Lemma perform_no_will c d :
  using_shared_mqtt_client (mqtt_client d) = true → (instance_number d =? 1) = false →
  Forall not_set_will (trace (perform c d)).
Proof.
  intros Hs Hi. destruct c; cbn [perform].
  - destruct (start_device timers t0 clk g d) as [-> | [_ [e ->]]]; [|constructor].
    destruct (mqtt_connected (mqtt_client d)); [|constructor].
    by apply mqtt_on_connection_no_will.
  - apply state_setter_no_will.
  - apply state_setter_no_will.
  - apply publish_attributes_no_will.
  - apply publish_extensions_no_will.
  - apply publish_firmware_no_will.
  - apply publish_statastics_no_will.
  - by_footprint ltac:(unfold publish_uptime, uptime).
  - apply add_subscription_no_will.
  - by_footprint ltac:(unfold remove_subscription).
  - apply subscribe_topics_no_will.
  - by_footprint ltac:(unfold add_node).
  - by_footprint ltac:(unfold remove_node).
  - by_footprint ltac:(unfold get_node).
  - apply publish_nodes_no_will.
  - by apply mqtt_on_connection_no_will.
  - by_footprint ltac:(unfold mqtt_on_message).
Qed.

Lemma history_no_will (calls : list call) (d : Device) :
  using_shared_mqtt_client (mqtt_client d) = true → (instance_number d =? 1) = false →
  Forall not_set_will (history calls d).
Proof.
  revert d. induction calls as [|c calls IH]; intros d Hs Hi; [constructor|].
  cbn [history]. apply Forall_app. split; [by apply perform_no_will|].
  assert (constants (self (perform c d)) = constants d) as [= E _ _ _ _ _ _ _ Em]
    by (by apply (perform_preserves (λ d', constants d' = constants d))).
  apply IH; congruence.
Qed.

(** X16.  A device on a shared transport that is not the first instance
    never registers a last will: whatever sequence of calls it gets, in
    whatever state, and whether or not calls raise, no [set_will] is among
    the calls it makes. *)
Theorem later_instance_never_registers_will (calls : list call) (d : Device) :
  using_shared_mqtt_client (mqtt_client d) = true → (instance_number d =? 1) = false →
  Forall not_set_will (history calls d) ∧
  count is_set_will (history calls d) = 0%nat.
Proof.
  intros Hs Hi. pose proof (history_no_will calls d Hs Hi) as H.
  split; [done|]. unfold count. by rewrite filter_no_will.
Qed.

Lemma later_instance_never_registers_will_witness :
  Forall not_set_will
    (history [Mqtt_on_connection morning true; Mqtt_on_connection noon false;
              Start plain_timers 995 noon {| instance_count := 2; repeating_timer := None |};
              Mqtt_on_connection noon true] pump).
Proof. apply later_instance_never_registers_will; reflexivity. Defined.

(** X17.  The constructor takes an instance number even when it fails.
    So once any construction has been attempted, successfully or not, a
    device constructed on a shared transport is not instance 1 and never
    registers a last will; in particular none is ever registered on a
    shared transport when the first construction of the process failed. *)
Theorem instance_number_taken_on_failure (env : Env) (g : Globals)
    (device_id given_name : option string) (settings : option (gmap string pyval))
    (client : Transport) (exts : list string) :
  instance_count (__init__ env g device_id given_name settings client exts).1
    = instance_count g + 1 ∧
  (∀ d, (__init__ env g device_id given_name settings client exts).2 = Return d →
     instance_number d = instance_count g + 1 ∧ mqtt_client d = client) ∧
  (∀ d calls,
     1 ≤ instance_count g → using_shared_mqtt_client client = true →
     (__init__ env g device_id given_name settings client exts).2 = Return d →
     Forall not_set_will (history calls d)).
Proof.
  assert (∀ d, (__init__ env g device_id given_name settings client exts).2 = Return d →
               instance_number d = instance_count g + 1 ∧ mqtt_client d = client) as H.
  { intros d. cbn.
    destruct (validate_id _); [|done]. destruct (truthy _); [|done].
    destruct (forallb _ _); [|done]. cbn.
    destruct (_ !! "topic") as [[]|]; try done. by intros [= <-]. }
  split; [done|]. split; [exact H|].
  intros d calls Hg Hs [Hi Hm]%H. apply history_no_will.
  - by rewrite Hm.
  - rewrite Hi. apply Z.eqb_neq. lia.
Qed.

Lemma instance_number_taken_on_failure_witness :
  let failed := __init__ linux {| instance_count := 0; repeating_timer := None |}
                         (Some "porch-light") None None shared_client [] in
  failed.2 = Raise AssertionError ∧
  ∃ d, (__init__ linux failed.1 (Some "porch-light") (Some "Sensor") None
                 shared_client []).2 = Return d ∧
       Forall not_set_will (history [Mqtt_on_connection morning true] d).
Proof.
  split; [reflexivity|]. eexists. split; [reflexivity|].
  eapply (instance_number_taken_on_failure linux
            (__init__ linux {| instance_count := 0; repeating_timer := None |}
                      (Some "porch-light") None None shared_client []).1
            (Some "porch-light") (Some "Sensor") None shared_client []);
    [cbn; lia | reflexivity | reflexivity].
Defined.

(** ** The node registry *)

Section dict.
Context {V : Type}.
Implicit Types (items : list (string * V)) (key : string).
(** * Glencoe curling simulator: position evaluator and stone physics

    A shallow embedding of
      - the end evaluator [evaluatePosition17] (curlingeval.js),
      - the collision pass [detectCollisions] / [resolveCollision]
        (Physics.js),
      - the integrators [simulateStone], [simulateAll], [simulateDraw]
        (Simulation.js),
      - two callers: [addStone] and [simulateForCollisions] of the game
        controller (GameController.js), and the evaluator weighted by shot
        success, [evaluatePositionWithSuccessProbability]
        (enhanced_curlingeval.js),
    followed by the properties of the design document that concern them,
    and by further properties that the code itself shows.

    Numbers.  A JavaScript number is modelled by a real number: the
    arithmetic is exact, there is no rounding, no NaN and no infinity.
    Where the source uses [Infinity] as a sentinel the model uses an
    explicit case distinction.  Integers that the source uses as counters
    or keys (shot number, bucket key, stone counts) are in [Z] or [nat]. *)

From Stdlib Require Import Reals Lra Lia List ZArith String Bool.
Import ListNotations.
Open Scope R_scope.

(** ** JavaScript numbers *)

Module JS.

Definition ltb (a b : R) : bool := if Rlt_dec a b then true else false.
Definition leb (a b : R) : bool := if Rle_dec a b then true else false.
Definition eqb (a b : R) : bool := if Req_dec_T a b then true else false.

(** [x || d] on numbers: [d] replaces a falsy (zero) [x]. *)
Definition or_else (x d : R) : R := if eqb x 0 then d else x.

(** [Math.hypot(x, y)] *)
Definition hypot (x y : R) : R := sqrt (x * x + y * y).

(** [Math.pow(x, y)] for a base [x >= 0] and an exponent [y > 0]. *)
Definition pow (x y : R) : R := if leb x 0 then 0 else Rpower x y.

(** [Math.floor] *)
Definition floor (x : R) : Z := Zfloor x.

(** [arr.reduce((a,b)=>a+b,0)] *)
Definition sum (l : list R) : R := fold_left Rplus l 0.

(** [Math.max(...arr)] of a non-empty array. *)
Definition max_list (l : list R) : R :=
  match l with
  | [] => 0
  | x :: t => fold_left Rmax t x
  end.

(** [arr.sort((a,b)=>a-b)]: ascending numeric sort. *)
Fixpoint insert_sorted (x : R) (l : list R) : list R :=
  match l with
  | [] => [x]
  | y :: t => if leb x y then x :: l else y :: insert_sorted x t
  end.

------------------------------------------------

- [WHAT TO WORK ON]:
Copy the records above exactly, leaving nothing out.

- [SOLUTION BELOW]:
Lemma perform_no_will c d :
  using_shared_mqtt_client (mqtt_client d) = true → (instance_number d =? 1) = false →
  Forall not_set_will (trace (perform c d)).
Proof.
  intros Hs Hi. destruct c; cbn [perform].
  - destruct (start_device timers t0 clk g d) as [-> | [_ [e ->]]]; [|constructor].
    destruct (mqtt_connected (mqtt_client d)); [|constructor].
    by apply mqtt_on_connection_no_will.
  - apply state_setter_no_will.
  - apply state_setter_no_will.
  - apply publish_attributes_no_will.
  - apply publish_extensions_no_will.
  - apply publish_firmware_no_will.
  - apply publish_statastics_no_will.
  - by_footprint ltac:(unfold publish_uptime, uptime).
  - apply add_subscription_no_will.
  - by_footprint ltac:(unfold remove_subscription).
  - apply subscribe_topics_no_will.
  - by_footprint ltac:(unfold add_node).
  - by_footprint ltac:(unfold remove_node).
  - by_footprint ltac:(unfold get_node).
  - apply publish_nodes_no_will.
  - by apply mqtt_on_connection_no_will.
  - by_footprint ltac:(unfold mqtt_on_message).
Qed.

Lemma history_no_will (calls : list call) (d : Device) :
  using_shared_mqtt_client (mqtt_client d) = true → (instance_number d =? 1) = false →
  Forall not_set_will (history calls d).
Proof.
  revert d. induction calls as [|c calls IH]; intros d Hs Hi; [constructor|].
  cbn [history]. apply Forall_app. split; [by apply perform_no_will|].
  assert (constants (self (perform c d)) = constants d) as [= E _ _ _ _ _ _ _ Em]
    by (by apply (perform_preserves (λ d', constants d' = constants d))).
  apply IH; congruence.
Qed.

(** X16.  A device on a shared transport that is not the first instance
    never registers a last will: whatever sequence of calls it gets, in
    whatever state, and whether or not calls raise, no [set_will] is among
    the calls it makes. *)
Theorem later_instance_never_registers_will (calls : list call) (d : Device) :
  using_shared_mqtt_client (mqtt_client d) = true → (instance_number d =? 1) = false →
  Forall not_set_will (history calls d) ∧
  count is_set_will (history calls d) = 0%nat.
Proof.
  intros Hs Hi. pose proof (history_no_will calls d Hs Hi) as H.
  split; [done|]. unfold count. by rewrite filter_no_will.
Qed.

Lemma later_instance_never_registers_will_witness :
  Forall not_set_will
    (history [Mqtt_on_connection morning true; Mqtt_on_connection noon false;
              Start plain_timers 995 noon {| instance_count := 2; repeating_timer := None |};
              Mqtt_on_connection noon true] pump).
Proof. apply later_instance_never_registers_will; reflexivity. Defined.

(** X17.  The constructor takes an instance number even when it fails.
    So once any construction has been attempted, successfully or not, a
    device constructed on a shared transport is not instance 1 and never
    registers a last will; in particular none is ever registered on a
    shared transport when the first construction of the process failed. *)
Theorem instance_number_taken_on_failure (env : Env) (g : Globals)
    (device_id given_name : option string) (settings : option (gmap string pyval))
    (client : Transport) (exts : list string) :
  instance_count (__init__ env g device_id given_name settings client exts).1
    = instance_count g + 1 ∧
  (∀ d, (__init__ env g device_id given_name settings client exts).2 = Return d →
     instance_number d = instance_count g + 1 ∧ mqtt_client d = client) ∧
  (∀ d calls,
     1 ≤ instance_count g → using_shared_mqtt_client client = true →
     (__init__ env g device_id given_name settings client exts).2 = Return d →
     Forall not_set_will (history calls d)).
Proof.
  assert (∀ d, (__init__ env g device_id given_name settings client exts).2 = Return d →
               instance_number d = instance_count g + 1 ∧ mqtt_client d = client) as H.
  { intros d. cbn.
    destruct (validate_id _); [|done]. destruct (truthy _); [|done].
    destruct (forallb _ _); [|done]. cbn.
    destruct (_ !! "topic") as [[]|]; try done. by intros [= <-]. }
  split; [done|]. split; [exact H|].
  intros d calls Hg Hs [Hi Hm]%H. apply history_no_will.
  - by rewrite Hm.
  - rewrite Hi. apply Z.eqb_neq. lia.
Qed.

Lemma instance_number_taken_on_failure_witness :
  let failed := __init__ linux {| instance_count := 0; repeating_timer := None |}
                         (Some "porch-light") None None shared_client [] in
  failed.2 = Raise AssertionError ∧
  ∃ d, (__init__ linux failed.1 (Some "porch-light") (Some "Sensor") None
                 shared_client []).2 = Return d ∧
       Forall not_set_will (history [Mqtt_on_connection morning true] d).
Proof.
  split; [reflexivity|]. eexists. split; [reflexivity|].
  eapply (instance_number_taken_on_failure linux
            (__init__ linux {| instance_count := 0; repeating_timer := None |}
                      (Some "porch-light") None None shared_client []).1
            (Some "porch-light") (Some "Sensor") None shared_client []);
    [cbn; lia | reflexivity | reflexivity].
Defined.

(** ** The node registry *)

Section dict.
Context {V : Type}.
Implicit Types (items : list (string * V)) (key : string).
(** * Glencoe curling simulator: position evaluator and stone physics

    A shallow embedding of
      - the end evaluator [evaluatePosition17] (curlingeval.js),
      - the collision pass [detectCollisions] / [resolveCollision]
        (Physics.js),
      - the integrators [simulateStone], [simulateAll], [simulateDraw]
        (Simulation.js),
      - two callers: [addStone] and [simulateForCollisions] of the game
        controller (GameController.js), and the evaluator weighted by shot
        success, [evaluatePositionWithSuccessProbability]
        (enhanced_curlingeval.js),
    followed by the properties of the design document that concern them,
    and by further properties that the code itself shows.

    Numbers.  A JavaScript number is modelled by a real number: the
    arithmetic is exact, there is no rounding, no NaN and no infinity.
    Where the source uses [Infinity] as a sentinel the model uses an
    explicit case distinction.  Integers that the source uses as counters
    or keys (shot number, bucket key, stone counts) are in [Z] or [nat]. *)

From Stdlib Require Import Reals Lra Lia List ZArith String Bool.
Import ListNotations.
Open Scope R_scope.

(** ** JavaScript numbers *)

Module JS.

Definition ltb (a b : R) : bool := if Rlt_dec a b then true else false.
Definition leb (a b : R) : bool := if Rle_dec a b then true else false.
Definition eqb (a b : R) : bool := if Req_dec_T a b then true else false.

(** [x || d] on numbers: [d] replaces a falsy (zero) [x]. *)
Definition or_else (x d : R) : R := if eqb x 0 then d else x.

(** [Math.hypot(x, y)] *)
Definition hypot (x y : R) : R := sqrt (x * x + y * y).

(** [Math.pow(x, y)] for a base [x >= 0] and an exponent [y > 0]. *)
Definition pow (x y : R) : R := if leb x 0 then 0 else Rpower x y.

(** [Math.floor] *)
Definition floor (x : R) : Z := Zfloor x.

(** [arr.reduce((a,b)=>a+b,0)] *)
Definition sum (l : list R) : R := fold_left Rplus l 0.

(** [Math.max(...arr)] of a non-empty array. *)
Definition max_list (l : list R) : R :=
  match l with
  | [] => 0
  | x :: t => fold_left Rmax t x
  end.

(** [arr.sort((a,b)=>a-b)]: ascending numeric sort. *)
Fixpoint insert_sorted (x : R) (l : list R) : list R :=
  match l with
  | [] => [x]
  | y :: t => if leb x y then x :: l else y :: insert_sorted x t
  end.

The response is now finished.